1. S-3B Viking carrier based, dedicated ASW asset retired early with no replacement.
2. Dedicated MH-60R helos are too few and do not have the range or loiter time to do the job the S-3B used to do. The MH-60R is the only afloat ASW asset.
3. Dedicated P-3C land based ASW is being phased out and retired in favor of P-8A and Broad Area Maritime Surveillance [BAMS] drone (the MQ-4C Triton drone is based on the RQ-4 Global Hawk).
4. If the total P-8A/BAMS (drone) package would have been procured, the bottom line is the replacement would not have made up the loss of the P-3C’s. As it is, both programs are late and over budget. This translates into FEWER of either type being purchased and put into service.
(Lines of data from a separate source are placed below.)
(* ===== verification/Shell.v ===== *)
(** * Shell commands

    Models [shlex.split] of the Python standard library in POSIX mode, and
    [_redact_header], [_redact_shell_tokens] and [canonicalize_shell] of
    [_canonicalize.py]: the diagnostic tokens of a command next to a hash of the
    whole command. *)

From stdpp Require Import base list list_numbers numbers strings sets.
From S2P Require Import Prelude PyString Errors Sha256 PyValue Decimal Unicode JsonRoundTrip CanonicalPath PyUrl.
From S2P Require Import CanonicalUrl UrlFacts.
Open Scope Z_scope.

(** ** [shlex.split(s, posix=True)] *)

(** Between tokens, inside a word, inside the quotes [q], and after a backslash
    in a word ([None]) or in double quotes. *)
Inductive lex_state := LSpace | LWord | LQuote (q : Z) | LEscape (back : option Z).

Definition lex_whitespace (c : Z) : bool := (c =? 32) || (c =? 9) || (c =? 13) || (c =? 10).
Definition is_quote (c : Z) : bool := (c =? 39) || (c =? 34).
Definition backslash : Z := 92.

(** The end of a token: an empty one counts only when it was quoted. *)
Definition emit (token : pystr) (quoted : bool) (tokens : list pystr) : list pystr :=
  if bool_decide (token = []) && negb quoted then tokens else token :: tokens.

(** [None] is [ValueError]: no closing quotation, or no escaped character. *)
Fixpoint shlex_loop (state : lex_state) (token : pystr) (quoted : bool) (s : pystr)
    : option (list pystr) :=
  match s with
  | [] =>
      match state with
      | LSpace | LWord => Some (emit token quoted [])
      | LQuote _ | LEscape _ => None
      end
  | c :: s' =>
      match state with
      | LSpace | LWord =>
          if lex_whitespace c then emit token quoted <$> shlex_loop LSpace [] false s'
          else if c =? backslash then shlex_loop (LEscape None) token quoted s'
          else if is_quote c then shlex_loop (LQuote c) token quoted s'
          else shlex_loop LWord (token ++ [c]) quoted s'
      | LQuote q =>
          if c =? q then shlex_loop LWord token true s'
          else if (c =? backslash) && (q =? 34) then shlex_loop (LEscape (Some q)) token true s'
          else shlex_loop (LQuote q) (token ++ [c]) true s'
      | LEscape None => shlex_loop LWord (token ++ [c]) quoted s'
      | LEscape (Some q) =>
          let token := if negb (c =? backslash) && negb (c =? q) then token ++ [backslash] else token in
          shlex_loop (LQuote q) (token ++ [c]) quoted s'
      end
  end.
Definition shlex_split (s : pystr) : option (list pystr) := shlex_loop LSpace [] false s.

Example shlex_example :
  shlex_split (u "curl  -H 'A: b c' x\ y") = Some [u "curl"; u "-H"; u "A: b c"; u "x y"].
Proof. reflexivity. Qed.

(** ** Redaction *)
Section shell.
Context `{UnicodeData} `{UrlData}.

Definition redact_header (value : pystr) : pystr :=
  match partition 58 value with
  | Some (name, _) =>
      if str_in (str_lower (strip name))
           [u "authorization"; u "cookie"; u "proxy-authorization"; u "set-cookie"]
      then strip name ++ u ": " ++ REDACTED
      else value
  | None => value
  end.

(** [-H] and [--header]: the next token is a header. *)
Definition is_header_flag (token : pystr) : bool := str_in token [u "-H"; u "--header"].

(** A URL token; a URL that is not canonical is replaced as a whole. *)
Definition redact_url (token : pystr) (names : list pystr) : py pystr :=
  match canonicalize_url token names true with
  | Raise (CanonicalizationError _) => Ok (u "[URL]")
  | r => r
  end.

Definition is_url (token : pystr) : bool :=
  startswith (u "http://") (str_lower token) || startswith (u "https://") (str_lower token).

(** The token as it is shown, and what it says about the next one. *)
Inductive next_token := NPlain | NRedact | NHeader.

Definition redact_token (names : list pystr) (token : pystr) : py (pystr * next_token) :=
  if is_header_flag token then Ok (token, NHeader)
  else if startswith (u "--header=") token then Ok (u "--header=" ++ REDACTED, NPlain)
  else if startswith (u "-H") token && (2 <? length token)%nat then Ok (u "-H" ++ REDACTED, NPlain)
  else
    match partition 61 token with
    | Some (name, _) =>
        if sensitive_name name names then Ok (name ++ [61] ++ REDACTED, NPlain)
        else if sensitive_name token names then Ok (token, NRedact)
        else if is_url token then (λ t, (t, NPlain)) <$> redact_url token names
        else Ok (redact_header token, NPlain)
    | None =>
        if sensitive_name token names then Ok (token, NRedact)
        else if is_url token then (λ t, (t, NPlain)) <$> redact_url token names
        else Ok (redact_header token, NPlain)
    end.

Fixpoint redact_tokens (names : list pystr) (next : next_token) (tokens : list pystr)
    : py (list pystr) :=
  match tokens with
  | [] => Ok match next with NPlain => [] | NRedact | NHeader => [REDACTED] end
  | token :: tokens' =>
      match next with
      | NRedact | NHeader => cons REDACTED <$> redact_tokens names NPlain tokens'
      | NPlain =>
          '(shown, next) ← redact_token names token;
          cons shown <$> redact_tokens names next tokens'
      end
  end.
Definition redact_shell_tokens (tokens names : list pystr) : py (list pystr) :=
  redact_tokens names NPlain tokens.

(** [canonical_hash] of bytes. *)
Definition bytes_hash (payload : pybytes) : pystr := u "sha256:" ++ sha256_hexdigest payload.

Definition canonicalize_shell (command : pystr) (additional_sensitive_names : list pystr) : py pyval :=
  normalized ← nfc "invalid_shell_command" command;
  names ← sensitive_names additional_sensitive_names;
  match utf8_encode normalized with
  | None => Raise ValueError
  | Some payload =>
      tokens ← match shlex_split normalized with
               | None => Ok [u "[UNPARSEABLE]"]
               | Some tokens => redact_shell_tokens tokens names
               end;
      Ok (PDict [(u "commandHash", PStr (bytes_hash payload)); (u "tokens", PList (PStr <$> tokens))])
  end.

(** ** Prefixes of a text with a separator *)
Lemma startswith_before p c n a : c ∉ p → startswith p (n ++ c :: a) = startswith p n.
Proof.
  revert n; induction p as [|x p IH]; intros n Hc; [done|]. apply not_elem_of_cons in Hc as [? Hc].
  destruct n as [|y n]; cbn [app].
  - rewrite startswith_cons, (proj2 (Z.eqb_neq c x)) by done. done.
  - by rewrite !startswith_cons, IH.
Qed.

Lemma startswith_upto p c n a : c ∉ p → c ∉ n → startswith (p ++ [c]) (n ++ c :: a) = str_eqb n p.
Proof.
  revert n; induction p as [|x p IH]; intros n Hp Hn; cbn [app].
  - destruct n as [|y n]; cbn [app]; rewrite startswith_cons; [by rewrite Z.eqb_refl|].
    rewrite (proj2 (Z.eqb_neq y c)) by set_solver. done.
  - apply not_elem_of_cons in Hp as [? Hp]. destruct n as [|y n]; cbn [app]; rewrite startswith_cons.
    + by rewrite (proj2 (Z.eqb_neq c x)).
    + rewrite IH by set_solver. unfold str_eqb. destruct (Z.eqb_spec y x) as [->|]; cbn;
        [apply bool_decide_ext; naive_solver|]. symmetry. apply bool_decide_eq_false. naive_solver.
Qed.

(** ** What the diagnostic tokens hide *)

(** The flags whose next token is hidden. *)
Definition hides_next (names : list pystr) (token : pystr) : Prop :=
  ∃ shown next, redact_token names token = Ok (shown, next) ∧ next ≠ NPlain.

(** Two tokens that are shown alike: equal, headers of any content, assignments to
    the same sensitive name, or URLs with the same diagnostic form. *)
Inductive token_alike (names : list pystr) : pystr → pystr → Prop :=
| alike_refl t : token_alike names t t
| alike_long_header a b : token_alike names (u "--header=" ++ a) (u "--header=" ++ b)
| alike_short_header c a d b : token_alike names (u "-H" ++ c :: a) (u "-H" ++ d :: b)
| alike_secret n a b :
    sensitive_name n names = true → 61 ∉ n → token_alike names (n ++ 61 :: a) (n ++ 61 :: b)
| alike_url a b :
    is_url a = true → is_url b = true → redact_token names a = redact_token names b →
    token_alike names a b.

(** Two commands that differ in secrets only. *)
Inductive same_but_secrets (names : list pystr) : list pystr → list pystr → Prop :=
| secrets_nil : same_but_secrets names [] []
| secrets_hidden flag a b ts ts' :
    hides_next names flag → same_but_secrets names ts ts' →
    same_but_secrets names (flag :: a :: ts) (flag :: b :: ts')
| secrets_last flag : hides_next names flag → same_but_secrets names [flag] [flag]
| secrets_token t t' ts ts' :
    ¬ hides_next names t → token_alike names t t' → same_but_secrets names ts ts' →
    same_but_secrets names (t :: ts) (t' :: ts').

Lemma redact_secret names n a : sensitive_name n names = true → 61 ∉ n →
  redact_token names (n ++ 61 :: a)
  = if str_eqb n (u "--header") then Ok (u "--header=" ++ REDACTED, NPlain)
    else if startswith (u "-H") n then Ok (u "-H" ++ REDACTED, NPlain)
    else Ok (n ++ [61] ++ REDACTED, NPlain).
Proof.
  intros Hs Hn. unfold redact_token.
  assert (is_header_flag (n ++ 61 :: a) = false) as ->.
  { apply bool_decide_eq_false. assert (61 ∈ n ++ 61 :: a) as Hin by set_solver.
    intros [E|E%list_elem_of_singleton]%elem_of_cons; rewrite E in Hin; revert Hin;
      apply has_char_false; reflexivity. }
  rewrite (startswith_upto (u "--header") 61) by (done || apply has_char_false; reflexivity).
  destruct (str_eqb n (u "--header")); [done|].
  rewrite (startswith_before (u "-H") 61) by (apply has_char_false; reflexivity).
  destruct (startswith (u "-H") n) eqn:E.
  - destruct n as [|x [|y n]]; [done|by apply str_eqb_eq in E|].
    rewrite (proj2 (Nat.ltb_lt _ _)) by (rewrite length_app; cbn; lia). done.
  - cbn [andb]. unfold partition. rewrite span_app_stop; [by rewrite Hs| |done].
    apply Forall_forall. intros c Hc. apply negb_true_iff, Z.eqb_neq. by intros ->.
Qed.

Lemma token_alike_redact names t t' : token_alike names t t' → redact_token names t = redact_token names t'.
Proof.
  intros [ | | | n a b Hs Hn| ]; [done|done|done|by rewrite !redact_secret|done].
Qed.

Lemma redact_token_total names t : ∃ r, redact_token names t = Ok r.
Proof.
  assert (∃ r, redact_url t names = Ok r) as (r & Hr).
  { unfold redact_url. destruct (canonicalize_url t names true) as [r|e] eqn:E; [eauto|].
    apply canonicalize_url_craises in E as (c & ->). eauto. }
  unfold redact_token. rewrite Hr. destruct (partition 61 t) as [[name item]|];
    repeat match goal with |- context [if ?b then _ else _] => destruct b end; eauto.
Qed.

Lemma redact_tokens_total names tokens : ∀ next, ∃ r, redact_tokens names next tokens = Ok r.
Proof.
  induction tokens as [|t ts IH]; intros next; [cbn; eauto|]. cbn [redact_tokens].
  destruct (IH NPlain) as (r & Hr). destruct next; [|rewrite Hr; eauto..].
  destruct (redact_token_total names t) as ([shown next] & ->). cbn.
  destruct (IH next) as (r' & ->). cbn. eauto.
Qed.

(** Diagnostic tokens hide secrets.  Commands that differ only in the tokens after
    a sensitive option or a header option, in the contents of headers and in the
    values assigned to sensitive names have the same diagnostic tokens; and every
    command has some. *)
Theorem shell_redaction_hides_secrets names ts ts' :
  same_but_secrets names ts ts' →
  ∃ shown, redact_shell_tokens ts names = Ok shown ∧ redact_shell_tokens ts' names = Ok shown.
Proof.
  intros Hts. destruct (redact_tokens_total names ts NPlain) as (r & Hr). exists r.
  split; [done|]. rewrite <-Hr. clear r Hr. unfold redact_shell_tokens. symmetry.
  induction Hts as [|flag a b ts ts' (shown & next & Hf & Hn) _ IH|flag _|t t' ts ts' Hf Ht _ IH];
    [done| |done|]; cbn [redact_tokens].
  - rewrite Hf. cbn. by destruct next; [done|rewrite IH..].
  - rewrite <-(token_alike_redact _ _ _ Ht). destruct (redact_token names t) as [[shown next]|] eqn:E; [|done].
    cbn. assert (next = NPlain) as -> by (destruct next; [done|destruct Hf; by exists shown; eexists..]).
    by rewrite IH.
Qed.

(** The command hash binds the command.  Two commands with the same [commandHash]
    are the same text after normalization, or SHA-256 collides on them. *)
Theorem shell_hash_binds c c' names names' h ts ts' :
  canonicalize_shell c names = Ok (PDict [(u "commandHash", h); ts]) →
  canonicalize_shell c' names' = Ok (PDict [(u "commandHash", h); ts']) →
  nfc_form c = nfc_form c' ∨
  ∃ b b', utf8_encode (nfc_form c) = Some b ∧ utf8_encode (nfc_form c') = Some b' ∧ b ≠ b' ∧
    sha256_hexdigest b = sha256_hexdigest b'.
Proof.
  unfold canonicalize_shell. intros Hc Hc'. inv_ok.
  repeat match goal with E : nfc _ _ = Ok _ |- _ => apply nfc_Ok in E as (-> & _) end.
  destruct (utf8_encode (nfc_form c)) as [b|] eqn:Hb; [|done].
  destruct (utf8_encode (nfc_form c')) as [b'|] eqn:Hb'; [|done]. inv_ok. simplify_eq.
  unfold bytes_hash in *. simplify_list_eq.
  destruct (decide (b = b')) as [->|]; [left|right; by eauto 10]. by eapply utf8_encode_inj.
Qed.
End shell.

(** ** Examples *)
Definition plain_names : list pystr := [u "password"; u "token"].

Lemma shell_redaction_hides_secrets_witness :
  ∃ shown,
    redact_shell_tokens (H := plain_unicode) (H0 := plain_url)
      [u "curl"; u "--password"; u "a"; u "-Hx: y"; u "token=1"] plain_names = Ok shown ∧
    redact_shell_tokens (H := plain_unicode) (H0 := plain_url)
      [u "curl"; u "--password"; u "bb"; u "-Hz"; u "token=22"] plain_names = Ok shown.
Proof.
  apply (shell_redaction_hides_secrets (H := plain_unicode) (H0 := plain_url)).
  apply secrets_token; [|apply alike_refl|].
  { intros (shown & next & E & Hn). vm_compute in E. congruence. }
  apply secrets_hidden; [by exists (u "--password"), NRedact|].
  apply secrets_token; [|apply (alike_short_header _ 120 (u ": y") 122 [])|].
  { intros (shown & next & E & Hn). vm_compute in E. congruence. }
  apply secrets_token; [|apply (alike_secret _ (u "token") (u "1") (u "22"));
    [reflexivity|apply has_char_false; reflexivity]|apply secrets_nil].
  intros (shown & next & E & Hn). vm_compute in E. congruence.
Defined.

Lemma shell_hash_binds_witness :
  nfc_form (UnicodeData := plain_unicode) (u "ls") = nfc_form (UnicodeData := plain_unicode) (u "ls") ∨
  ∃ b b', utf8_encode (u "ls") = Some b ∧ utf8_encode (u "ls") = Some b' ∧ b ≠ b' ∧
    sha256_hexdigest b = sha256_hexdigest b'.
Proof.
  apply (shell_hash_binds (H := plain_unicode) (H0 := plain_url) (u "ls") (u "ls") [] [u "k"]
    (PStr (bytes_hash (u "ls"))) (u "tokens", PList [PStr (u "ls")]) (u "tokens", PList [PStr (u "ls")]));
    vm_compute; reflexivity.
Defined.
5. The fast attack sub community [at least one is assigned to each carrier or amphibious battle group] is facing block retirements of boats with no replacement and soaring costs that guarantee fewer SSN's will be built.
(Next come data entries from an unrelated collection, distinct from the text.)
(* ===== verification/RedactionFacts.v ===== *)
(** * What the redactor hides

    The loop that copies nested values equals a recursive copy, ends, and depends on no
    value that stands under a sensitive name; what it writes has no control
    characters.  The value of a text that assigns to a sensitive name is hidden, unless
    the assignment is the value of another one. *)

From stdpp Require Import base list list_numbers numbers strings gmap.
From S2P Require Import Prelude PyString Errors PyValue Decimal Unicode JsonScan JsonRoundTrip CanonicalPath PyUrl.
From S2P Require Import CanonicalUrl UrlShape Shell PyFloat Redaction.
Open Scope Z_scope.

(** ** Matches *)

(** A position reached by going forward. *)
Definition forward (pos pos' : position) : Prop := ∃ t, pos.2 = t ++ pos'.2.

Lemma forward_refl pos : forward pos pos.
Proof. by exists []. Qed.

Lemma forward_trans p1 p2 p3 : forward p1 p2 → forward p2 p3 → forward p1 p3.
Proof. intros [t E] [t' E']. exists (t ++ t'). by rewrite E, E', app_assoc. Qed.

Lemma forward_Forall (P : Z → Prop) pos pos' : forward pos pos' → Forall P pos.2 → Forall P pos'.2.
Proof. intros [t E] H. rewrite E in H. by apply Forall_app in H as [_ ?]. Qed.
(* ===== verification/Retry.v ===== *)
(** * Bounded retries

    Models [python/src/palonexus/retry.py]: the policy that decides whether a call of
    the authorization transport may be retried, and after what delay.  The random
    source and the clock are arguments, for what they return in this call. *)

From stdpp Require Import base list list_numbers numbers strings.
From Stdlib Require Import SpecFloat.
From S2P Require Import Prelude PyString Errors Timestamp PyValue Schemas Structure Wire.
From S2P Require Import PyFloat Approvals Models PyUrl.
Open Scope Z_scope.

(** ** Numbers of any type *)

(** A Python object where a number is expected.  An object of another type has the
    outcomes of its [__index__] and [__float__]. *)
Inductive number :=
| NBool (b : bool)
| NInt (z : Z)
| NFloat (f : float)
| NObject (index : py Z) (as_float : py float).

(** [operator.index] and [float], where a [bool] is refused before. *)
Definition number_index (n : number) : py Z :=
  match n with
  | NBool _ => Raise ValueError
  | NInt z => Ok z
  | NFloat _ => Raise TypeError
  | NObject i _ => i
  end.
Definition number_float (n : number) : py float :=
  match n with
  | NBool _ => Raise ValueError
  | NInt z => if isfinite (of_int z) then Ok (of_int z) else Raise OverflowError
  | NFloat f => Ok f
  | NObject _ f => f
  end.

(** [except (KeyboardInterrupt, SystemExit, asyncio.CancelledError): raise]. *)
Definition reraised (e : exn) : bool :=
  match e with KeyboardInterrupt | SystemExit | AsyncCancelledError => true | _ => false end.

(** Any other exception is a failed normalization, [None]. *)
Definition normalized {A} (m : py A) : py (option A) :=
  match m with
  | Ok a => Ok (Some a)
  | Raise e => if reraised e then Raise e else Ok None
  end.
I have absolutely know idea how the USN intends to protect is major surface combatants against the submarine threat. Maybe Navy strategists think they can outsource the job to allies [fat chance] or, just maybe, they hope the problem will go away if it's ignored long enough. The problem is this kind of “kick the can down the road” reasoning gets people killed and ships sunk in a REAL war. Yeah, yeah, Obonzo says that global warming [climate change] is DoD’s and the Navy's biggest threat.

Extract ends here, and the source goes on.